*Your assignment:*
Please reproduce the data below exactly, from the first line through the line containing "intros [] Hc", and leave every later line out.

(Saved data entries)

(** One client goes on; the table changes at most at its number. *)
Lemma good_update s i c c' P' :
  good s → clients s !! i = Some c → request_id c' = request_id c → operation c' = operation c →
  client_ok P' (join s) (flying s) (exit s) i c' →
  (∀ id, request_id c ≠ Some id → P' !! id = pending s !! id) →
  (∀ id, request_id c = Some id → P' !! id = None ∨ P' !! id = Some i) →
  good (set_clients (<[i := c']> (clients s)) (set_pending P' s)).
Proof.
  intros [] Hc Ei Eo Hok Hsame Hown. split; simpl; try done.
  - unfold ids. simpl. by rewrite (ids_update s i c c').
  - intros j k cj ck id Hj Hk Ij Ik. apply list_lookup_insert_Some in Hj, Hk.
    destruct Hj as [(-> & <- & _) | [_ Hj]], Hk as [(-> & <- & _) | [_ Hk]]; try done; rewrite ?Ei in *; by eapply g_unique0.
  - intros j cj id Hj Ij. apply list_lookup_insert_Some in Hj as [(-> & <- & _) | [_ Hj]]; rewrite ?Ei in *; eauto.
  - intros j cj Hj. apply list_lookup_insert_Some in Hj as [(-> & <- & _) | [Hne Hj]]; [done|].
    eapply client_ok_table; [|by apply g_client0]. intros id Hid. apply Hsame. intros Hid'. apply Hne. by eapply g_unique0.
  - intros id j Hp. destruct (decide (request_id c = Some id)) as [Hid|Hid].
    + destruct (Hown id Hid) as [Hn|Hs]; [congruence|]. rewrite Hs in Hp. injection Hp as <-. exists c'.
      rewrite list_lookup_insert_eq by (by eapply lookup_lt_Some). by rewrite Ei.
    + rewrite Hsame in Hp by done. destruct (g_pending0 id j Hp) as (cj & Hj & Ij). exists cj.
      rewrite list_lookup_insert_ne; [done|]. intros <-. congruence.
  - intros m ev id Hm Hid. apply (asked_update _ _ c); eauto.
  - destruct (task s); try done; [by apply (asked_update _ _ c)|]. destruct g_task0 as (ev & n & Ha & Hr). exists ev, n.
    split; [by apply (asked_update _ _ c)|done].
Qed.

(** The table stays as it is. *)
Lemma good_move s i c p :
  good s → clients s !! i = Some c → client_ok (pending s) (join s) (flying s) (exit s) i (at_pc p c) →
  good (set_clients (<[i := at_pc p c]> (clients s)) s).
Proof.
  intros G Hc Hok. assert (s = set_pending (pending s) s) as Es by by destruct s. rewrite Es at 2.
  apply (good_update s i c); try done. intros id Hid. destruct (pending s !! id) as [j|] eqn:Hp; [|by left]. right.
  destruct (g_pending s G id j Hp) as (cj & Hj & Ij). f_equal. symmetry. by eapply (g_unique s G).
Qed.

(** ** Clients *)

Definition few s : Prop := Z.of_nat (length (clients s)) < 2 ^ 64 - 1.

Lemma omap_at_most {A B} (f : A → option B) l : (length (omap f l) <= length l)%nat.
Proof. induction l as [|a l IH]; csimpl; [done|]. destruct (f a); simpl; lia. Qed.

Lemma ids_new s i c c' id :
  clients s !! i = Some c → request_id c = None → request_id c' = Some id →
  length (omap request_id (<[i := c']> (clients s))) = S (length (ids s)).
Proof.
  intros Hi E1 E2. unfold ids. rewrite <- (take_drop_middle (clients s) i c Hi).
  rewrite insert_app_r_alt; rewrite length_take_le; try (apply lookup_lt_Some in Hi; lia).
  rewrite Nat.sub_diag. simpl. rewrite !omap_app. simpl. rewrite E1, E2. rewrite !length_app. simpl. lia.
Qed.

(** A notification takes its number. *)
Lemma good_number s i c :
  few s → good s → clients s !! i = Some c → pc c = PTakeId →
  good (set_clients (<[i := at_id PInsert (next_request_id s) c]> (clients s))
          (set_next_request_id ((next_request_id s + 1) mod 2 ^ 64) s)).
Proof.
  intros Hf G Hc Hpc. pose proof (g_client s G i c Hc) as Hok. unfold client_ok in Hok.
  destruct (request_id c) as [id|] eqn:Hid; [destruct Hok as (_ & _ & Hok); by rewrite Hpc in Hok|].
  destruct Hok as [Hch Hop]. rewrite Hpc in Hop. destruct (G) as [].
  assert ((next_request_id s + 1) mod 2 ^ 64 = next_request_id s + 1) as Hn.
  { apply Z.mod_small. unfold few in Hf. rewrite g_next0.
    pose proof (ids_new s i c (at_id PInsert 0 c) 0 Hc Hid eq_refl) as Hl.
    pose proof (omap_at_most request_id (<[i := at_id PInsert 0 c]> (clients s))) as Hs. rewrite Hl, length_insert in Hs. lia. }
  assert (pending s !! next_request_id s = None) as Hfree.
  { destruct (pending s !! next_request_id s) as [j|] eqn:Hp; [|done]. destruct (g_pending0 _ _ Hp) as (cj & Hj & Ij).
    pose proof (g_range0 j cj _ Hj Ij). lia. }
  assert (∀ ev id, asked (clients s) ev id → asked (<[i := at_id PInsert (next_request_id s) c]> (clients s)) ev id) as Hask.
  { intros ev id (j & cj & Hj & Ij & Oj). exists j, cj. rewrite list_lookup_insert_ne; [done|]. intros <-. congruence. }
  rewrite Hn. split; simpl; try done.
  - unfold ids. simpl. rewrite (ids_new s i c _ (next_request_id s)) by done. rewrite g_next0. lia.
  - intros j k cj ck id Hj Hk Ij Ik. apply list_lookup_insert_Some in Hj, Hk.
    destruct Hj as [(-> & <- & _) | [Nj Hj]], Hk as [(-> & <- & _) | [Nk Hk]]; try done; simpl in *; simplify_eq.
    + pose proof (g_range0 k ck _ Hk Ik). lia.
    + pose proof (g_range0 j cj _ Hj Ij). lia.
    + by eapply g_unique0.
  - intros j cj id Hj Ij. apply list_lookup_insert_Some in Hj as [(-> & <- & _) | [_ Hj]]; simpl in *; simplify_eq; [lia|].
    pose proof (g_range0 j cj id Hj Ij). lia.
  - intros j cj Hj. apply list_lookup_insert_Some in Hj as [(-> & <- & _) | [_ Hj]]; [|by apply g_client0].
    unfold client_ok, numbered_ok. simpl. rewrite Hch. split_and!; try done. intros r Hr. by apply not_elem_of_nil in Hr.
  - intros id j Hp. destruct (g_pending0 id j Hp) as (cj & Hj & Ij). exists cj. rewrite list_lookup_insert_ne; [done|].
    intros <-. congruence.
  - intros m ev id Hm Hid'. by eapply Hask, g_messages0.
  - destruct (task s); try done; [by apply Hask|]. destruct g_task0 as (ev & n & Ha & Hr). exists ev, n. by split; [apply Hask|].
Qed.

(** A notification enters the table. *)
Lemma good_insert s i c id :
  good s → clients s !! i = Some c → pc c = PInsert → request_id c = Some id →
  good (set_clients (<[i := at_pc (PEnsure true 1) c]> (clients s)) (set_pending (<[id := i]> (pending s)) s)).
Proof.
  intros G Hc Hpc Hid. pose proof (g_client s G i c Hc) as Hok. unfold client_ok in Hok. rewrite Hid in Hok.
  destruct Hok as (Hn & Ha & Hok). rewrite Hpc in Hok. destruct Hok as [Hp Hch].
  apply (good_update s i c); try done.
  - unfold client_ok. simpl. rewrite Hid. split_and!; try done. left. by rewrite lookup_insert_eq.
  - intros id' Hne. apply lookup_insert_ne. congruence.
  - intros id' Heq. right. simplify_eq. apply lookup_insert_eq.
Qed.

(** A notification leaves the table. *)
Lemma good_cancel s i c id e :
  good s → clients s !! i = Some c → pc c = PCancel e → request_id c = Some id →
  good (set_clients (<[i := at_pc (PReturned (Error e)) c]> (clients s)) (set_pending (delete id (pending s)) s)).
Proof.
  intros G Hc Hpc Hid. pose proof (g_client s G i c Hc) as Hok. unfold client_ok in Hok. rewrite Hid in Hok.
  destruct Hok as (Hn & Ha & Hok). rewrite Hpc in Hok. destruct Hok as [_ Hok].
  apply (good_update s i c); try done.
  - unfold client_ok. simpl. rewrite Hid. split_and!; try done; simpl. pose proof (lookup_delete_eq (pending s) id). by destruct e.
  - intros id' Hne. apply lookup_delete_ne. congruence.
  - intros id' Heq. left. simplify_eq. apply lookup_delete_eq.
Qed.

(** A notification takes its answer. *)
Lemma good_receive s i c id r rest deadline :
  good s → clients s !! i = Some c → pc c = PRecv deadline → request_id c = Some id → channel c = r :: rest →
  good (set_clients (<[i := at_channel (PReturned (received r)) rest c]> (clients s)) s).
Proof.
  intros G Hc Hpc Hid Hch. pose proof (g_client s G i c Hc) as Hok. unfold client_ok in Hok. rewrite Hid in Hok.
  destruct Hok as (Hn & Ha & Hok). rewrite Hpc in Hok. destruct Hok as [[[_ Hs]|[Hp [r' Hs]]] _]; [congruence|].
  assert (s = set_pending (pending s) s) as Es by by destruct s. rewrite Es at 2.
  apply (good_update s i c); try done.
  - unfold client_ok. simpl. rewrite Hid. simplify_eq. split_and!; try done; simpl.
    + intros x Hx. apply Ha. rewrite Hch. by right.
    + assert (answer_ok (exit s) c r) as Hr by (apply Ha; rewrite Hch; by left). by destruct r.
  - intros id' Heq. left. by simplify_eq.
Qed.

(** What is sent by a client. *)
Lemma good_ingress s l :
  good s → (∀ m ev id, m ∈ l → notify_id m = Some (ev, id) → asked (clients s) ev id) →
  good (set_ingress (ingress s ++ l) s).
Proof.
  intros G Hl. apply (ev_good_frame s); try done.
  - apply G.
  - intros id _ [(m & ev & Hm & Hid)|Ht]; [left; exists m, ev; split; [|done]; simpl; rewrite app_assoc, elem_of_app; by left|by right].
  - intros m ev id Hm Hid. simpl in Hm. rewrite app_assoc in Hm. apply elem_of_app in Hm as [Hm|Hm]; [by eapply (g_messages s G)|by eapply Hl].
  - apply (g_task s G).
Qed.
Lemma not_drained s : phase s → exit s = None → ¬ drained (join s).
Proof. intros [_ H] He Hd. destruct (join s); try done; destruct H as [[x Hx] _]; congruence. Qed.

Lemma slot_entry P i c id : slot P i c id → P !! id = Some i ∨ P !! id = None.
Proof. intros [[H _]|[H _]]; auto. Qed.

(** The cases of a client at [Hpc] that goes to another place. *)
Ltac at_place Hok Hpc :=
  unfold client_ok, numbered_ok, plain_ok, slot in *; simpl in *; rewrite Hpc in Hok;
  destruct (request_id _) as [id|]; [destruct Hok as (Hn & Ha & Hok)|destruct Hok as [Hch Hok]].

Lemma ensure_fails s i c again k e :
  good s → clients s !! i = Some c → pc c = PEnsure again k → own_error e →
  client_ok (pending s) (join s) (flying s) (exit s) i (at_pc (failed_pc again (operation c) e) c).
Proof.
  intros G Hc Hpc He. pose proof (g_client s G i c Hc) as Hok. at_place Hok Hpc.
  - destruct again; [|done]. destruct (operation c); try done. simpl. split_and!; try done.
    destruct k as [|[|k]]; [destruct Hok as [[[]|[]] _]|destruct Hok as [[]|[]]|destruct Hok as [[[]|[]] _]]; auto.
  - split; [done|]. destruct again, (operation c); simpl; try done.
Qed.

*Expected output:*
(** One client goes on; the table changes at most at its number. *)
Lemma good_update s i c c' P' :
  good s → clients s !! i = Some c → request_id c' = request_id c → operation c' = operation c →
  client_ok P' (join s) (flying s) (exit s) i c' →
  (∀ id, request_id c ≠ Some id → P' !! id = pending s !! id) →
  (∀ id, request_id c = Some id → P' !! id = None ∨ P' !! id = Some i) →
  good (set_clients (<[i := c']> (clients s)) (set_pending P' s)).
Proof.
  intros [] Hc Ei Eo Hok Hsame Hown. split; simpl; try done.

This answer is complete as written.